Yo siempre digo que en un país donde converjan esos dos poderosos ingredientes contaminantes, lo explico, la violencia ejercida desde el poder y el “agáchate niña y vuélvete a agachar…” del pueblo, es un país condenado a “toser” eternamente, a padecer las peores fiebres del cuerpo y del alma, a tener los moquitos permanentemente expuestos como una vergonzosa extensión del carácter y es un país, pero sobre todo un pueblo, donde un simple estornudo arrasa con sus ciudades, con sus campos, con su materia gris, con sus rincones de soñar la vida y con el respeto, con el mínimo de respeto, que se necesita para que nadie esclavice tu destino, para que nadie racione tus gotas “antipasmódicas” o para que ningún dictador se atreva a “revolver” tu café con leche.

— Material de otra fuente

(* ===== verification/MailBox.v ===== *)
(** * Mailboxes on the maildir (src/src/imap_maildir.c)

    The scan of a mailbox into a view, the operations on the view, the delivery of a
    message and its registration. The file system is a class of operations on paths,
    whose laws are in [MailFsLaws]; the clock, the unique part of a new file name and of
    a temporary file, and what a field that is never set holds are arguments. *)

From S2P Require Import Prelude MailLines Json MailStore MailUid MailHdrs.

(** ** The file system *)

Record FStat := { st_size : Z; st_mtime : Z; st_ctime : Z }.

(** The outcome of writing a file: it could not be opened, a write failed, or all of it
    was written. *)
Inductive WOut := WOpen | WFail | WDone.

Class MailFs := {
  fs : Type;
  fs_read : fs -> bytes -> option bytes;          (* the contents of a file *)
  fs_stat : fs -> bytes -> option FStat;          (* of a regular file *)
  fs_isdir : fs -> bytes -> bool;
  fs_list : fs -> bytes -> option (list bytes);   (* a directory in the order of readdir *)
  fs_mkdir_p : fs -> bytes -> fs * bool;
  fs_rename : fs -> bytes -> bytes -> fs * bool;
  fs_unlink : fs -> bytes -> fs;
  fs_write : fs -> bytes -> bytes -> fs * WOut;   (* create or truncate, and write *)
  fs_lock : fs -> bytes -> fs * bool              (* open and flock the lock file *)
}.

(** What the code relies on: a call that fails leaves the files as they were, one that
    succeeds changes the paths it names; a rename keeps contents, size and mtime. *)
Class MailFsLaws `{MailFs} := {
  rename_read f a b f' ok p : fs_rename f a b = (f', ok) ->
    fs_read f' p = if ok then if decide (p = b) then fs_read f a else if decide (p = a) then None else fs_read f p else fs_read f p;
  rename_ok f a b f' : fs_rename f a b = (f', true) -> is_Some (fs_read f a);
  unlink_read f a p : fs_read (fs_unlink f a) p = fs_read f p \/ (p = a /\ fs_read (fs_unlink f a) p = None);
  write_read f a s f' out p : fs_write f a s = (f', out) -> p <> a \/ out = WOpen -> fs_read f' p = fs_read f p;
  write_done f a s f' : fs_write f a s = (f', WDone) -> fs_read f' a = Some s;
  mkdir_read f a f' ok p : fs_mkdir_p f a = (f', ok) -> fs_read f' p = fs_read f p;
  lock_read f a f' ok p : fs_lock f a = (f', ok) -> p <> a -> fs_read f' p = fs_read f p
}.

(** ** The view *)

Record Imail := {
  im_uid : Z; im_flags : Z; im_unk : bytes; im_recent : bool; im_date : Z; im_size : Z; im_modseq : Z;
  im_base : bytes; im_path : bytes; im_mid : bytes;
  im_hdr : option (list bytes); im_hdr_fsize : Z; im_hdr_mtime : Z; im_hdr_ctime : Z;
  im_hdr_loaded : bool; im_hdr_valid : bool
}.

Record Mbox := {
  mb_dir : bytes; mb_uidvalidity : Z; mb_uidnext : Z; mb_highestmodseq : Z;
  mb_msgs : list Imail; mb_uidmap : list UidEnt; mb_uidlist_dirty : bool; mb_tomb : list bytes; mb_hdrs_dirty : bool
}.

Definition IMAPD_UIDLIST_FILE : bytes := bs "imapd-uidlist".
Definition IMAPD_HDRS_FILE : bytes := bs "imapd-hdrs".

Definition uidlist_path (dir : bytes) : bytes := dir ++ bs "/" ++ IMAPD_UIDLIST_FILE.
Definition hdrs_path (dir : bytes) : bytes := dir ++ bs "/" ++ IMAPD_HDRS_FILE.

(** [imapd_mail_hdr_field]. *)
Definition imapd_mail_hdr_field (m : Imail) (fld : nat) : option bytes :=
  match im_hdr m with None => None | Some fs => fs !! fld end.

(** The view entry with other flags and another place. *)
Definition set_path (m : Imail) (path : bytes) : Imail :=
  {| im_uid := im_uid m; im_flags := im_flags m; im_unk := im_unk m; im_recent := im_recent m; im_date := im_date m;
     im_size := im_size m; im_modseq := im_modseq m; im_base := im_base m; im_path := path; im_mid := im_mid m;
     im_hdr := im_hdr m; im_hdr_fsize := im_hdr_fsize m; im_hdr_mtime := im_hdr_mtime m; im_hdr_ctime := im_hdr_ctime m;
     im_hdr_loaded := im_hdr_loaded m; im_hdr_valid := im_hdr_valid m |}.

Definition set_flags (m : Imail) (flags modseq : Z) : Imail :=
  {| im_uid := im_uid m; im_flags := flags; im_unk := im_unk m; im_recent := im_recent m; im_date := im_date m;
     im_size := im_size m; im_modseq := modseq; im_base := im_base m; im_path := im_path m; im_mid := im_mid m;
     im_hdr := im_hdr m; im_hdr_fsize := im_hdr_fsize m; im_hdr_mtime := im_hdr_mtime m; im_hdr_ctime := im_hdr_ctime m;
     im_hdr_loaded := im_hdr_loaded m; im_hdr_valid := im_hdr_valid m |}.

Son muchas, muchísimas, las causas que permitieron que en Cuba floreciera una mezcla tan letal. La historia nuestra, la de los últimos sesenta años de raquítica existencia revolucionaria, está repleta de pasos al frente para apoyar el disparate de la revolución del picadillo, está saturada de “espontáneos” aplausos a los inverosímiles discursos de un hijo de puta, está asquerosamente rebozada de inaceptable intolerancia y está marcada como una de las aberraciones más grandes, más destructivas y más insostenibles de la especie humana antes, y después, de la invención de “los ejes de mi carreta…”.



Porque, y seamos serios y responsables: ¿Qué ha hecho realmente en Cuba, la dictadura castrista, que beneficie, que represente calidad de vida o que le “sirva pa’ comer y pa’ llevar” al cubano de “infantería”?

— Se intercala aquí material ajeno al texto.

Lemma deliver_complete_or_absent_witness :
  exists f', deliver_file (HF := MemMailFs) w_files w_dir (bs "2.M1") (bs "new") 8 [] = (f', Some (bs "2.M1")) /\
    mail_data_has_ctl (bs "new") = false.
Proof.
  eexists. split; [vm_compute; reflexivity|].
  refine (proj1 (proj2 (deliver_complete_or_absent w_files w_dir (bs "2.M1") (bs "new") 8 [] _ (Some (bs "2.M1")) _ _ _ _)));
    [apply base_ok_bool; reflexivity|split; [constructor|cbn; unfold IMAPD_MAX_UNK; lia]|lia|vm_compute; reflexivity].
Defined.
(* ===== verification/MailScanSpec.v ===== *)
(** * What the scan of a mailbox promises

    Every file of the mailbox gets one view entry and one uid; a base name of the uidlist
    keeps its uid; a new one gets a number above all of them; and the rows the scan saves
    give the same uids at the next scan. *)

From Stdlib Require Import Sorting.Sorted.
From S2P Require Import Prelude Json MailStore MailStoreSpec MailUid MailUidSpec MailHdrs MailBox MemMail MailBoxSpec.

(** ** Sorting *)

Lemma sort_insert_perm m l : sort_insert m l ≡ₚ m :: l.
Proof.
  induction l as [|x l IH]; cbn [sort_insert]; [done|]. destruct (im_uid x <=? im_uid m); [|done].
  rewrite IH. apply Permutation_swap.
Qed.

Lemma sort_insert_sorted m l : StronglySorted Z.le (map im_uid l) -> StronglySorted Z.le (map im_uid (sort_insert m l)).
Proof.
  induction l as [|x l IH]; intros Hs; cbn [sort_insert map]; [repeat constructor|]. apply StronglySorted_inv in Hs as [Hs Hf].
  destruct (Z.leb_spec (im_uid x) (im_uid m)); cbn [map].
  - constructor; [by apply IH|]. rewrite Forall_forall in *. intros y Hy. apply list_elem_of_In, in_map_iff in Hy as (z & <- & Hz).
    apply list_elem_of_In in Hz. rewrite sort_insert_perm in Hz. apply elem_of_cons in Hz as [->|Hz]; [done|].
    apply Hf, list_elem_of_In, in_map. by apply list_elem_of_In.
  - constructor; [by constructor|]. constructor; [lia|]. eapply Forall_impl; [exact Hf|]. cbn. lia.
Qed.

Lemma sort_msgs_spec l : sort_msgs l ≡ₚ l /\ StronglySorted Z.le (map im_uid (sort_msgs l)).
Proof.
  unfold sort_msgs. assert (Hg : forall acc, StronglySorted Z.le (map im_uid acc) ->
    foldl (fun acc m => sort_insert m acc) acc l ≡ₚ l ++ acc /\ StronglySorted Z.le (map im_uid (foldl (fun acc m => sort_insert m acc) acc l))).
  { induction l as [|m l IH]; intros acc Ha; cbn [foldl]; [done|]. destruct (IH (sort_insert m acc) (sort_insert_sorted m acc Ha)) as [E S].
    split; [|done]. rewrite E, sort_insert_perm. by rewrite <- Permutation_middle. }
  destruct (Hg [] ltac:(constructor)) as [E S]. rewrite app_nil_r in E. by split.
Qed.

Lemma sorted_strict l : NoDup (map im_uid l) -> StronglySorted Z.le (map im_uid l) -> StronglySorted Z.lt (map im_uid l).
Proof.
  generalize (map im_uid l). intros us Hn Hs. induction Hs as [|u us Hs IH Hf]; [constructor|]. apply NoDup_cons in Hn as [Hu Hn].
  constructor; [auto|]. rewrite Forall_forall in *. intros x Hx. specialize (Hf x Hx). assert (u <> x) by congruence. lia.
Qed.

(** ** What later steps keep of an entry *)

(** The name of a message in the mailbox: its uid, its base, its flags and its counter. *)
Definition ident (m : Imail) : Z * bytes * Z * bytes * Z := (im_uid m, im_base m, im_flags m, im_unk m, im_modseq m).

Lemma hydrate_ident fuel msgs rows : map ident (hydrate fuel msgs rows) = map ident msgs.
Proof.
  revert msgs rows. induction fuel as [|fuel IH]; intros msgs rows; [done|]. cbn [hydrate]. destruct msgs as [|m ms], rows as [|r rs]; [done..|].
  destruct (im_hdr_loaded m); [cbn [map]; by rewrite IH|]. destruct (_ <? _); [by rewrite IH|]. destruct (_ >? _); cbn [map]; by rewrite IH.
Qed.

Lemma ident_maps a b : map ident a = map ident b -> map im_uid a = map im_uid b /\ map im_base a = map im_base b.
Proof.
  intros E. assert (Hu : forall l, map im_uid l = map (fun i => i.1.1.1.1) (map ident l)) by (intros l; by rewrite map_map).
  assert (Hb : forall l, map im_base l = map (fun i => i.1.1.1.2) (map ident l)) by (intros l; by rewrite map_map).
  by rewrite !Hu, !Hb, E.
Qed.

Algunos desposeídos dirán que salud y educación “suavecita y bajita de sal”, otros, con algo de picadillo “enriquecido” en el cocote, que somos un país libre del imperialismo yanqui y la mayoría, la inmensa mayoría de los cubanos, que no tienen tiempo para pensar en esas “boberías” porque tienen marcado en la cola del jabón y porque, además, no se meten en política.

Pero la realidad es que la revolución castrista, esa porquería demagógica que nos destrozó la vida de vivir a los cubanos, en más de sesenta larguísimos años, lo único que hizo en Cuba fue militarizarnos la islita alegre y bonita, convertirnos en seres cubanos belicosos, matarifes del amor y la decencia, panfleteros de babosadas fidelistas incongruentes y partícipes, militantes, vocingleros, marimachos, esclavos y abanderados…, qué la bandera no toque el suelo compañeros…, de un régimen socialistoide, semi-feudal y totalitario que, entre muchísimas cosas, nos quitó el pescado, nos arrebató el pollo, el detergente, el papel higiénico, los durofríos de fresa, el flan de leche y la importancia de ser y de sentirnos cubanos.

Mucha destrucción, muchas mariconadas dictatoriales, mucha represión y tanta miseria que hoy por hoy la Cuba que miramos, la Cuba que tanto amamos “por soberbia y por no ser motivo de pena ajena”, languidece, apesta, se consume junto “a su suelo anegado en sangre” en batallas campales por la supervivencia, por acceder a un tubito de pasta de dientes o por intentar preservar la poca esperanza y la poca dignidad que nos quedan.